Exercise details = Set down again exactly the lines of the listing below that fall between the line holding "Definition set_total (m" and the line holding "Definition gtp_co2eq (H", inclusive.

Records supplied =
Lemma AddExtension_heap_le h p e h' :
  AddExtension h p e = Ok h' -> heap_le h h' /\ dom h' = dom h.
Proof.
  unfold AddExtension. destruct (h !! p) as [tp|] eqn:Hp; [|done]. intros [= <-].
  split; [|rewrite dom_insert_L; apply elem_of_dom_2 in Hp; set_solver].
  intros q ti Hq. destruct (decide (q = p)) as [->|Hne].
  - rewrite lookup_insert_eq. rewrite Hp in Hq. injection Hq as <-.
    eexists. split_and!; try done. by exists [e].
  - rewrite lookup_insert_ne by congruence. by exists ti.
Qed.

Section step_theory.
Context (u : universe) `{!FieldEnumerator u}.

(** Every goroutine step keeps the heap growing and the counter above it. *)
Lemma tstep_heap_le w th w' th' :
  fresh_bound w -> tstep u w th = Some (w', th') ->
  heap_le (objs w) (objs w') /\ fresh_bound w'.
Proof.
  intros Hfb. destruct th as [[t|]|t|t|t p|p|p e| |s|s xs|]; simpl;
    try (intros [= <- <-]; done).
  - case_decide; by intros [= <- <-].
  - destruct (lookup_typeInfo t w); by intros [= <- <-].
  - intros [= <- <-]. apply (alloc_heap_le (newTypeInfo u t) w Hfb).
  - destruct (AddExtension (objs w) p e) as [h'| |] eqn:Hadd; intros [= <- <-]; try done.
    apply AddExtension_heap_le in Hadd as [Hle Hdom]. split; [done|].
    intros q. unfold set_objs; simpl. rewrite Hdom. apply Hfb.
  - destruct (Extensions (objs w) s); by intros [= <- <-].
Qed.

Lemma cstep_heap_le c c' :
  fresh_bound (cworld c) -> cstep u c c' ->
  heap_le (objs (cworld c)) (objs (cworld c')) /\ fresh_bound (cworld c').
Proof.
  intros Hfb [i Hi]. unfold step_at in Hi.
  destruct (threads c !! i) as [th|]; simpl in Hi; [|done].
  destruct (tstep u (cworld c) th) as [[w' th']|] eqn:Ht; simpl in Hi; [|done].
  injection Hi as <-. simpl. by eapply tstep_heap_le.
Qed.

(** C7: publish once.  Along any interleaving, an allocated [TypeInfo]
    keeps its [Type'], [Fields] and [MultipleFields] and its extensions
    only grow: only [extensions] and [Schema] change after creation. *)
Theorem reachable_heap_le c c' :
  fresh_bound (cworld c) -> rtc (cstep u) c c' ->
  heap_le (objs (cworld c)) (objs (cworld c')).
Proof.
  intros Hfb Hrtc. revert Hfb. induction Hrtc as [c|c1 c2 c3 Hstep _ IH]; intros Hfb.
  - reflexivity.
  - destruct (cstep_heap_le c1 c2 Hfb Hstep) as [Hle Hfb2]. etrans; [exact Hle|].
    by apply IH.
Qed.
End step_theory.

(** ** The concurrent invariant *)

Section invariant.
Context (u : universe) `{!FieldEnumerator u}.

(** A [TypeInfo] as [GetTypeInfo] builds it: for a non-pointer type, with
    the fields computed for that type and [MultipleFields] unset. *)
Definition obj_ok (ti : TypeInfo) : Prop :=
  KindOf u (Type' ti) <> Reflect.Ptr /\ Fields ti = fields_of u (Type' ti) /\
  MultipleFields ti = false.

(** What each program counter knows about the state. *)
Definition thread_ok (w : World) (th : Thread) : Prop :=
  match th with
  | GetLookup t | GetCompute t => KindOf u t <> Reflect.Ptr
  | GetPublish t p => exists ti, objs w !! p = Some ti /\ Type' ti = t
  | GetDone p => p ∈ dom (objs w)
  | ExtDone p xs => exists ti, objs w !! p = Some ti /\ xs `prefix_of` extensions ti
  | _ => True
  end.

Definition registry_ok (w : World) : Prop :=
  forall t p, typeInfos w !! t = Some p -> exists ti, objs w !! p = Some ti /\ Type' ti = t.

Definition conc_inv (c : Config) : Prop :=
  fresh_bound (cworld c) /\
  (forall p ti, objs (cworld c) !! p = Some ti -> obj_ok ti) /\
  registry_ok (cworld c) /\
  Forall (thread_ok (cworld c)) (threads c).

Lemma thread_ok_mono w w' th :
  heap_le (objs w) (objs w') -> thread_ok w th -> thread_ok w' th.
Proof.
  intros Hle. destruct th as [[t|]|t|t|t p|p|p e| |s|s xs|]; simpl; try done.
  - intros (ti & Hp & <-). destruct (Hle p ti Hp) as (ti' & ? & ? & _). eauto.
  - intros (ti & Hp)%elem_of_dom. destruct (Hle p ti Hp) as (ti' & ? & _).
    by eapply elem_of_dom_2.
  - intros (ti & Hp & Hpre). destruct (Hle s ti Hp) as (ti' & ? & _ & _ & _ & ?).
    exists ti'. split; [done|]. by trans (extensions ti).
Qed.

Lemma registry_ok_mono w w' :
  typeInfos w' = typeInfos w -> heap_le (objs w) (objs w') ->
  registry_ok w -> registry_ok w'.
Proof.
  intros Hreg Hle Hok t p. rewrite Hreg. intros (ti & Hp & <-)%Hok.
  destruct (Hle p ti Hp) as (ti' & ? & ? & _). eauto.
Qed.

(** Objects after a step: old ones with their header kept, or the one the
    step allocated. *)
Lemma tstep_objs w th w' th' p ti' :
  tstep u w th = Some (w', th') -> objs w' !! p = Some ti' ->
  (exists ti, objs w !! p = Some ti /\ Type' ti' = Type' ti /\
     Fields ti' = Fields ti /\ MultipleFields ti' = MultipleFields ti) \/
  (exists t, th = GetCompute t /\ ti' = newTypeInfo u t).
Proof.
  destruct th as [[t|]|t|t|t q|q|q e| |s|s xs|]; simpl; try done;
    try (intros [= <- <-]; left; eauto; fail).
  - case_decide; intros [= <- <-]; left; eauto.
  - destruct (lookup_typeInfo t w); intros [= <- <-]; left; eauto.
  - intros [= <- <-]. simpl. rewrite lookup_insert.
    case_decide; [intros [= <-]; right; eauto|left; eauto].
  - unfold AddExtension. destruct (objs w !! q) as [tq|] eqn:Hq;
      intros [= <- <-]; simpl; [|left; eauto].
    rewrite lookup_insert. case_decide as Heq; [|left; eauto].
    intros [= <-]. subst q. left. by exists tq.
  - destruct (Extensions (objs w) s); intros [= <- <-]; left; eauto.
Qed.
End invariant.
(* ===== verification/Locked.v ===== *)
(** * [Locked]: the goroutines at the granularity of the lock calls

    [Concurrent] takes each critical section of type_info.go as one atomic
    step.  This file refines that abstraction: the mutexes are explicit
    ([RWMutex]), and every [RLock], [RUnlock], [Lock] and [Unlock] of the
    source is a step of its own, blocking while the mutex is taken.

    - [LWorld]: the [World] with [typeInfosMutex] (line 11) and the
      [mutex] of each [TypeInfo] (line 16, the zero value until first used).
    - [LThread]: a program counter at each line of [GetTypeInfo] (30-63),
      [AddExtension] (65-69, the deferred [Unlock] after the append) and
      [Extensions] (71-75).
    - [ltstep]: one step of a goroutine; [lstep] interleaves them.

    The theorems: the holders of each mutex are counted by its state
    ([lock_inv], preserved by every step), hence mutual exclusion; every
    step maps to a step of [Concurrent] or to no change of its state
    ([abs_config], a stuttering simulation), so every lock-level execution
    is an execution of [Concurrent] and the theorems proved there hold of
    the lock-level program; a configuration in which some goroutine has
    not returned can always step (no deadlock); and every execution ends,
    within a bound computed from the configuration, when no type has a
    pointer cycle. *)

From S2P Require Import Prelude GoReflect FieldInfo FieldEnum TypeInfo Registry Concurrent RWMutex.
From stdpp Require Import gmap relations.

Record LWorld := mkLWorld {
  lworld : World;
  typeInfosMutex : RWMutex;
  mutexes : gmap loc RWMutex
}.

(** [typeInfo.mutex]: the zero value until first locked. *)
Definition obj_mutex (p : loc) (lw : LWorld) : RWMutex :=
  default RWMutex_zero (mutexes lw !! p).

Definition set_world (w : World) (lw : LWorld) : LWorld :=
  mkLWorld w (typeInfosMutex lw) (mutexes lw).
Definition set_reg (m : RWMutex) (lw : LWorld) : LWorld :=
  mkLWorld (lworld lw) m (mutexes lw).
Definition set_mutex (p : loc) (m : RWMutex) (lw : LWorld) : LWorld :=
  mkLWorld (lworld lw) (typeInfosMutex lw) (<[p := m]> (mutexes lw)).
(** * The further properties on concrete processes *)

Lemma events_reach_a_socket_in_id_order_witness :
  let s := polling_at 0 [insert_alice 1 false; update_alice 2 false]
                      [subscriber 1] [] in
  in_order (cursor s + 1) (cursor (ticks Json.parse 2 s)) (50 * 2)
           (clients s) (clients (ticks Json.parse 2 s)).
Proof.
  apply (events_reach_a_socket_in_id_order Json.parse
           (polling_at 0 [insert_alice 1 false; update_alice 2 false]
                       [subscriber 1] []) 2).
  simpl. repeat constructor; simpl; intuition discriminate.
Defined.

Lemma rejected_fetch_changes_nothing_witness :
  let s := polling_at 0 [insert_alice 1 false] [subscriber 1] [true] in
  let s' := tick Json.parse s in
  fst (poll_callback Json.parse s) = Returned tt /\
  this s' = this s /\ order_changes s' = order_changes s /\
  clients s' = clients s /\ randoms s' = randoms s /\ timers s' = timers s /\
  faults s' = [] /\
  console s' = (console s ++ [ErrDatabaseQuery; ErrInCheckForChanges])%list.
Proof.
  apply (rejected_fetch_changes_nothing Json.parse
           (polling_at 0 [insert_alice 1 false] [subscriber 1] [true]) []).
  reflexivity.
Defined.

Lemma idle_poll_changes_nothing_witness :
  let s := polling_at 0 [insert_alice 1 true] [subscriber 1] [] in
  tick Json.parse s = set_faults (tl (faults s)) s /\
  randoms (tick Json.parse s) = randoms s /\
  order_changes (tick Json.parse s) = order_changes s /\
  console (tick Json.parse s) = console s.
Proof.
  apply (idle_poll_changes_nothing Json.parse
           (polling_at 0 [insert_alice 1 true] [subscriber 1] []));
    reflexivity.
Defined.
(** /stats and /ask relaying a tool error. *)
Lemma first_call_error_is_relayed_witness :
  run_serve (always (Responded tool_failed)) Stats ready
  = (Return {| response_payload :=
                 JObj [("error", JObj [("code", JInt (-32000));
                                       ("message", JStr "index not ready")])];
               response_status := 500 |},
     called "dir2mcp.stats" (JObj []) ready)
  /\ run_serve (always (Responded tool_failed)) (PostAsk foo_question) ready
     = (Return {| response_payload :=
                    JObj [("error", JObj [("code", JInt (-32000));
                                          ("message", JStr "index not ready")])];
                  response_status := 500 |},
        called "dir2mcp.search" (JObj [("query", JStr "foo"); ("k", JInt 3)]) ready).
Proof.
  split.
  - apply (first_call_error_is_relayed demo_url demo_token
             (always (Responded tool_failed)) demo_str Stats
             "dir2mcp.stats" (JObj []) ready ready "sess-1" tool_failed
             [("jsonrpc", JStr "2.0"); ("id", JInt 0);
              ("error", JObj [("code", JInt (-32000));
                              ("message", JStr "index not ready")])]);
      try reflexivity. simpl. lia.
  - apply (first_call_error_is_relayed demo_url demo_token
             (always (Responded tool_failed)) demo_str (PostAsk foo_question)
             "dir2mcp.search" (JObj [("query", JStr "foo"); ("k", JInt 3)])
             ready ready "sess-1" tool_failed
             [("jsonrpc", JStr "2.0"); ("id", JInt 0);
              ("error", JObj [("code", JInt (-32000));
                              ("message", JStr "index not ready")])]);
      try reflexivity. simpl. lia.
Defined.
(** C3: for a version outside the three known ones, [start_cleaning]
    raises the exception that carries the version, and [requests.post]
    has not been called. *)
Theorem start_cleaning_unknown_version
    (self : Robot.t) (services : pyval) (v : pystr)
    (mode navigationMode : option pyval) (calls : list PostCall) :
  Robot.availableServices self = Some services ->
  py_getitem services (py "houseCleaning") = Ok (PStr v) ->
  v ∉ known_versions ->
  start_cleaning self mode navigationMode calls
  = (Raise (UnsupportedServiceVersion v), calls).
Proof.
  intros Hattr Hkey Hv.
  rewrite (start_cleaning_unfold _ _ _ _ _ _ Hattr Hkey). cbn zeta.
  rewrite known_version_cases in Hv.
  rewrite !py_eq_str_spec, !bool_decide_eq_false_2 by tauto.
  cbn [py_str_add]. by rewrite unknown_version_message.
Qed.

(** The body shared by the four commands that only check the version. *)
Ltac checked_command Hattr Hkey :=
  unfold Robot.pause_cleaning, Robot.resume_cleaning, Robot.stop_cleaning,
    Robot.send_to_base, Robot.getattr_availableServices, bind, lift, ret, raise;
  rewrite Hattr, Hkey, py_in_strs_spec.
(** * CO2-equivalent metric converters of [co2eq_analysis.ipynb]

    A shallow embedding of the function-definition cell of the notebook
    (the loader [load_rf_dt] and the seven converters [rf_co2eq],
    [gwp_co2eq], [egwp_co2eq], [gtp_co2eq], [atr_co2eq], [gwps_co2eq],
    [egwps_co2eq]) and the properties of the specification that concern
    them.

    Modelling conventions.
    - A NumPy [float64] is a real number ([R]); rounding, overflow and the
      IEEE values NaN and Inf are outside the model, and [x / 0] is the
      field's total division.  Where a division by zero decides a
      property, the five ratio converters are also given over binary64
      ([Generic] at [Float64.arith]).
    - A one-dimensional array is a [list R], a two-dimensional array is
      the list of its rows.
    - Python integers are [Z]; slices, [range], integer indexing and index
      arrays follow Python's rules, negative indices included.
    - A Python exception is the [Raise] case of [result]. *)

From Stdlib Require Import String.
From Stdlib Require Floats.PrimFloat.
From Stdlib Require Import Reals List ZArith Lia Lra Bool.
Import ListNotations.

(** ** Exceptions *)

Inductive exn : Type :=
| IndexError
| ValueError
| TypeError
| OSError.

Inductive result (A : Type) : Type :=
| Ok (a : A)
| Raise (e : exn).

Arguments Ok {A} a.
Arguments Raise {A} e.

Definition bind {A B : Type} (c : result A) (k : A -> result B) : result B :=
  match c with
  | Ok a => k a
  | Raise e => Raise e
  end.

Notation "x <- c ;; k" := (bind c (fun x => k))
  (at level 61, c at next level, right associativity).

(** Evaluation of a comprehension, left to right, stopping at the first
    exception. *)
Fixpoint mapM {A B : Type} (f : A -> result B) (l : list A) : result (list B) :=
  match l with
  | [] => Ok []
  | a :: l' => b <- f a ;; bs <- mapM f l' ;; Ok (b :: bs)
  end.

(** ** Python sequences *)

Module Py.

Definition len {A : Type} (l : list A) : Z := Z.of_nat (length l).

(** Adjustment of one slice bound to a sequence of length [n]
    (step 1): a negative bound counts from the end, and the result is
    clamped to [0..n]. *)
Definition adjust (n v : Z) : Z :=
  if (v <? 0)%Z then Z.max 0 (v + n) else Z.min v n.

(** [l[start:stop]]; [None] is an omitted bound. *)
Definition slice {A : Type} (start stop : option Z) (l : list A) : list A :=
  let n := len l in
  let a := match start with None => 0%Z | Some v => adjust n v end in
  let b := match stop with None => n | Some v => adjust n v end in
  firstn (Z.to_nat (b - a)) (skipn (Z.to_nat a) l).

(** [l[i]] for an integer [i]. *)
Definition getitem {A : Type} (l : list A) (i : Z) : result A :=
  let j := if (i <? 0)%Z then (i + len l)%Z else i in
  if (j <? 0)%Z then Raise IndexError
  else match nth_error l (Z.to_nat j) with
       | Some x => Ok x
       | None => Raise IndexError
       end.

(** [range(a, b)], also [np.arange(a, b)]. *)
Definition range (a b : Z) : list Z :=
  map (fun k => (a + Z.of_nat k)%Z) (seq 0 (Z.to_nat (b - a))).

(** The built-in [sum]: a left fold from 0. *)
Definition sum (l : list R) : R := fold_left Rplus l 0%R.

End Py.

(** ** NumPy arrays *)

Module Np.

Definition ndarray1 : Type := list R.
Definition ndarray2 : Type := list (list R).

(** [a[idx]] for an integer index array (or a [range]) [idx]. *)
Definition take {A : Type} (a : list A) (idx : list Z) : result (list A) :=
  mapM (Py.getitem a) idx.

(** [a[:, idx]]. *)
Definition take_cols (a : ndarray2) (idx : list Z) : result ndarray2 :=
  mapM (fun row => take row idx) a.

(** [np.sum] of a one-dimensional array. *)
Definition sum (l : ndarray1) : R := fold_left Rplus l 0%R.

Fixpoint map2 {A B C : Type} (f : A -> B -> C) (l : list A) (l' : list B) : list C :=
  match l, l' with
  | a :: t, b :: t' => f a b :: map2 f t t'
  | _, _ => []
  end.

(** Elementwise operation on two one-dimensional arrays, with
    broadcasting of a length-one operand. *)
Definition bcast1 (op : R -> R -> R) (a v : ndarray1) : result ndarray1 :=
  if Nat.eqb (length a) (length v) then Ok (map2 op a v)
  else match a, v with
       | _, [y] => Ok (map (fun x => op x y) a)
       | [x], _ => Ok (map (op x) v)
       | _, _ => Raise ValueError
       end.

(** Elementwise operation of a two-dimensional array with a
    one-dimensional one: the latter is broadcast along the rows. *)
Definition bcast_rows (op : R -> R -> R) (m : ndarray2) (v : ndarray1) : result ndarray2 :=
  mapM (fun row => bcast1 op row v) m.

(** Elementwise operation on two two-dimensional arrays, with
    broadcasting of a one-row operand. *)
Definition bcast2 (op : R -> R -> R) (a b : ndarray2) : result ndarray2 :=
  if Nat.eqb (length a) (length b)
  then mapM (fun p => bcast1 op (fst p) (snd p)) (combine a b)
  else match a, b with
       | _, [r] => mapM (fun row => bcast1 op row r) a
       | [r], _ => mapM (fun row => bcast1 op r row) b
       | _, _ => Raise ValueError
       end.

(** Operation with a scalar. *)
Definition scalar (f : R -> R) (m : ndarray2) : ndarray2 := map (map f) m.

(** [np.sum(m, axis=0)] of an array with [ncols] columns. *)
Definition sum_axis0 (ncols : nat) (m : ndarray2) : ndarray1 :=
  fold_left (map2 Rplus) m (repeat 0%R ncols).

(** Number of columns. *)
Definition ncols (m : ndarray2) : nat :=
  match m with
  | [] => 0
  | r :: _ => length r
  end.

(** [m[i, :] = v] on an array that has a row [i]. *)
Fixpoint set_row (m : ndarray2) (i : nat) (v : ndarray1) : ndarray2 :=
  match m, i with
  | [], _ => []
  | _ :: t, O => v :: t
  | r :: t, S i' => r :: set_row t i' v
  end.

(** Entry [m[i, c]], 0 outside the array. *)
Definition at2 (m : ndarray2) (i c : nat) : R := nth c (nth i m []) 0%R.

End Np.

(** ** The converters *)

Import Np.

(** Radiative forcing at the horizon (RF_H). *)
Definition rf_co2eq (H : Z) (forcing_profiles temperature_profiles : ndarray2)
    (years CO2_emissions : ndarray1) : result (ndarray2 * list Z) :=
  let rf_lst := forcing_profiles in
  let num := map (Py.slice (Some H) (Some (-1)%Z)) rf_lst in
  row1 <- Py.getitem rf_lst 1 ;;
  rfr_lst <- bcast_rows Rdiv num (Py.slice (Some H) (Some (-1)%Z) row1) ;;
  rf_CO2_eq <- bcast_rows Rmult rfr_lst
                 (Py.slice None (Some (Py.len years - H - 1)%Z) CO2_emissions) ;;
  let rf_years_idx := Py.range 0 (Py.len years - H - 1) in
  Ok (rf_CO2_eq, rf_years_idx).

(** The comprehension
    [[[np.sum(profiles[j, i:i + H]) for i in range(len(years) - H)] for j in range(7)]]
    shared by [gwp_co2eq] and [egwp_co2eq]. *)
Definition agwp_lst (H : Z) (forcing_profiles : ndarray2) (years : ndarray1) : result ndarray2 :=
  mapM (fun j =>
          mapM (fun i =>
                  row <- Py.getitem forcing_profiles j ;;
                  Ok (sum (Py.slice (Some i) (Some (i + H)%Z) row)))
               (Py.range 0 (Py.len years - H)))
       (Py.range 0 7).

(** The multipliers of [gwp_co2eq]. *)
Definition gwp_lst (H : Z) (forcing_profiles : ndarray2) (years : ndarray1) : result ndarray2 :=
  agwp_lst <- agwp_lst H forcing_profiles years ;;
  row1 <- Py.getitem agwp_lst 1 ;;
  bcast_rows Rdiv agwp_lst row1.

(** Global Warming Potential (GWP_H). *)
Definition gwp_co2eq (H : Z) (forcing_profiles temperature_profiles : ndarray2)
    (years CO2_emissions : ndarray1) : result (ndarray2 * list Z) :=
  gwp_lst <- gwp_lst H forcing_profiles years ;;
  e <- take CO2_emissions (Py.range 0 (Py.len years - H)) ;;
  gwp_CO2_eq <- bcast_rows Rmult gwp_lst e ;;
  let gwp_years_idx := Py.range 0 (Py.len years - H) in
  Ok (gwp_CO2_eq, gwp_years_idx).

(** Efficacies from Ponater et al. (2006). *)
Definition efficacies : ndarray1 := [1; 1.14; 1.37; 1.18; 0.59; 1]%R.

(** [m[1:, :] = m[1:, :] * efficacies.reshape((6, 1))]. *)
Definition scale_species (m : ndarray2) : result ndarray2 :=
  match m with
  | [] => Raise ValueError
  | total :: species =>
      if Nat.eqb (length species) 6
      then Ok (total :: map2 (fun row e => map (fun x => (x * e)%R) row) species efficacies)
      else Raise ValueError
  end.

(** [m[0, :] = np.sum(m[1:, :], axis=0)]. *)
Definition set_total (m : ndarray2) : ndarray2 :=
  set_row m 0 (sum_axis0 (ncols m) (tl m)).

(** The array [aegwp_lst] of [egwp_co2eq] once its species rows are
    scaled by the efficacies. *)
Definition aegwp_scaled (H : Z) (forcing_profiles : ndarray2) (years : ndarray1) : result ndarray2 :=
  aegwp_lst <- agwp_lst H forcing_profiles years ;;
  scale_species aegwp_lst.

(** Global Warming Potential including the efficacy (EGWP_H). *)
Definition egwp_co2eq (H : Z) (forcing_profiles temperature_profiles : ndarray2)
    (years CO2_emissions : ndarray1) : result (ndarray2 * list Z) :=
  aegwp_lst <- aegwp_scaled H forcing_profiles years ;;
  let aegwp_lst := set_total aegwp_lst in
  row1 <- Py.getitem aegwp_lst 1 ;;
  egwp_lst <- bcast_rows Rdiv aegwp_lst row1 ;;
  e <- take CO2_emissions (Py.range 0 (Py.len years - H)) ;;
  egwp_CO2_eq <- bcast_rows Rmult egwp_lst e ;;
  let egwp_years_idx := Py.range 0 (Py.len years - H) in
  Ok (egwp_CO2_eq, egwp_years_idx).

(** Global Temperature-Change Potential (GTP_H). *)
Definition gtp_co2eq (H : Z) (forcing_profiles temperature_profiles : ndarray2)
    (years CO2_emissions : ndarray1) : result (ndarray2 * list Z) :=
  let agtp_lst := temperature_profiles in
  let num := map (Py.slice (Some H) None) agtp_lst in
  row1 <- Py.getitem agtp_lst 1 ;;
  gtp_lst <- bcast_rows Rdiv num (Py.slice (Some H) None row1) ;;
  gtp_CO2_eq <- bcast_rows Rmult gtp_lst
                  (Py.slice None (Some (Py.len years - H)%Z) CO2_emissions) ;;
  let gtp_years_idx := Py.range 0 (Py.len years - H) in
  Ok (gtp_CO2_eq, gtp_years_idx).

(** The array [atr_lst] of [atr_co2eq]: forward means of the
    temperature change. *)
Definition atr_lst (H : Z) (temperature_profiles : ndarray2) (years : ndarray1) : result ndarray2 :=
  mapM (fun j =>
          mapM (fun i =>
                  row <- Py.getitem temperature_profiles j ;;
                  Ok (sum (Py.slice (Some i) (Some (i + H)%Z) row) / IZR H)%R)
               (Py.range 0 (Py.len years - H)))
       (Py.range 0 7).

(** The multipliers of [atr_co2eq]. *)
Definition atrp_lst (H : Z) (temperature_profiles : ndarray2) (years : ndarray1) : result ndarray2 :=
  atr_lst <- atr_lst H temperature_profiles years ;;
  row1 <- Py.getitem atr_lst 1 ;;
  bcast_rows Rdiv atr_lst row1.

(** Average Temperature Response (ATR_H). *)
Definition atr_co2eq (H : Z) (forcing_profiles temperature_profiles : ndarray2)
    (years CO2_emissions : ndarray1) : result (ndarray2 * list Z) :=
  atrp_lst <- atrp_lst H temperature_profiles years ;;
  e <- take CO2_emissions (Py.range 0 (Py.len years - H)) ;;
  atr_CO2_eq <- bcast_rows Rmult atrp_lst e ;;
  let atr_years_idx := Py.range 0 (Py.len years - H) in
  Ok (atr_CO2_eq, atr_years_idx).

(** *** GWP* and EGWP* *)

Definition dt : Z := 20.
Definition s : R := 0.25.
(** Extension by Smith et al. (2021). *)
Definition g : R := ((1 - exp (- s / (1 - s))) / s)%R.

Answer section =
Definition set_total (m : ndarray2) : ndarray2 :=
  set_row m 0 (sum_axis0 (ncols m) (tl m)).

(** The array [aegwp_lst] of [egwp_co2eq] once its species rows are
    scaled by the efficacies. *)
Definition aegwp_scaled (H : Z) (forcing_profiles : ndarray2) (years : ndarray1) : result ndarray2 :=
  aegwp_lst <- agwp_lst H forcing_profiles years ;;
  scale_species aegwp_lst.

(** Global Warming Potential including the efficacy (EGWP_H). *)
Definition egwp_co2eq (H : Z) (forcing_profiles temperature_profiles : ndarray2)
    (years CO2_emissions : ndarray1) : result (ndarray2 * list Z) :=
  aegwp_lst <- aegwp_scaled H forcing_profiles years ;;
  let aegwp_lst := set_total aegwp_lst in
  row1 <- Py.getitem aegwp_lst 1 ;;
  egwp_lst <- bcast_rows Rdiv aegwp_lst row1 ;;
  e <- take CO2_emissions (Py.range 0 (Py.len years - H)) ;;
  egwp_CO2_eq <- bcast_rows Rmult egwp_lst e ;;
  let egwp_years_idx := Py.range 0 (Py.len years - H) in
  Ok (egwp_CO2_eq, egwp_years_idx).

(** Global Temperature-Change Potential (GTP_H). *)
Definition gtp_co2eq (H : Z) (forcing_profiles temperature_profiles : ndarray2)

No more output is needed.